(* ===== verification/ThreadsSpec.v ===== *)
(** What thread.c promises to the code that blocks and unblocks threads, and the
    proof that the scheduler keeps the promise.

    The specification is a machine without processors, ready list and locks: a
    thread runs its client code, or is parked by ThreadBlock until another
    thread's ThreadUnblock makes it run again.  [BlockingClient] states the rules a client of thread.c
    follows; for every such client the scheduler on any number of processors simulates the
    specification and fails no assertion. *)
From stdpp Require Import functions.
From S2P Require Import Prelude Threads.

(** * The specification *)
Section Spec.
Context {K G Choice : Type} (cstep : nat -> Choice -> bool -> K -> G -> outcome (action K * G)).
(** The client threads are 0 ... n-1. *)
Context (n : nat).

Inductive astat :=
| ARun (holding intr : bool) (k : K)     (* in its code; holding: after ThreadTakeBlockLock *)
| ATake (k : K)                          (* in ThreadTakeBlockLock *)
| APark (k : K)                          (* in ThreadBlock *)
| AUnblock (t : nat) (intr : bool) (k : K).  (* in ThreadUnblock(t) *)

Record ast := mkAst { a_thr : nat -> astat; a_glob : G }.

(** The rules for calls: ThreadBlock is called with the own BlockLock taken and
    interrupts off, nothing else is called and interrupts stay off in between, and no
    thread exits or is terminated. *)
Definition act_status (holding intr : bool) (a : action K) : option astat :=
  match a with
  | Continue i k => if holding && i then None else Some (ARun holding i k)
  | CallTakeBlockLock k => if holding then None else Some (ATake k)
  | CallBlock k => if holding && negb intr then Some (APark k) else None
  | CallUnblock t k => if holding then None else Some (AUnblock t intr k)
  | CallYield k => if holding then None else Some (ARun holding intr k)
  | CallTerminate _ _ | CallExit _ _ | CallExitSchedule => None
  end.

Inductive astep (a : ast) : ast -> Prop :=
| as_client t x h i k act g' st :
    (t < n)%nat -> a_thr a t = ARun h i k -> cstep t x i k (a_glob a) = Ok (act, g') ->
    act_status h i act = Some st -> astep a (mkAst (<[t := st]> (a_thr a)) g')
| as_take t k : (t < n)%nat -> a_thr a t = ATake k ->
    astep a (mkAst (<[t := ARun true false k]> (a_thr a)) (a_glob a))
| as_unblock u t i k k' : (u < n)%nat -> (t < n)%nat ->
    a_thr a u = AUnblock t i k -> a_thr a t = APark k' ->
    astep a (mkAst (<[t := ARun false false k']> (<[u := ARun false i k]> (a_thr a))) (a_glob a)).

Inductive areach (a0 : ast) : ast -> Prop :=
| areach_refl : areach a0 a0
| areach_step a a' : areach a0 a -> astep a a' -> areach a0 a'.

######

TASK:
What lines of the data contain the string "mkAst"? List them.

ANSWER SPACE:
Record ast := mkAst { a_thr : nat -> astat; a_glob : G }.
    act_status h i act = Some st -> astep a (mkAst (<[t := st]> (a_thr a)) g')
    astep a (mkAst (<[t := ARun true false k]> (a_thr a)) (a_glob a))
    astep a (mkAst (<[t := ARun false false k']> (<[u := ARun false i k]> (a_thr a))) (a_glob a)).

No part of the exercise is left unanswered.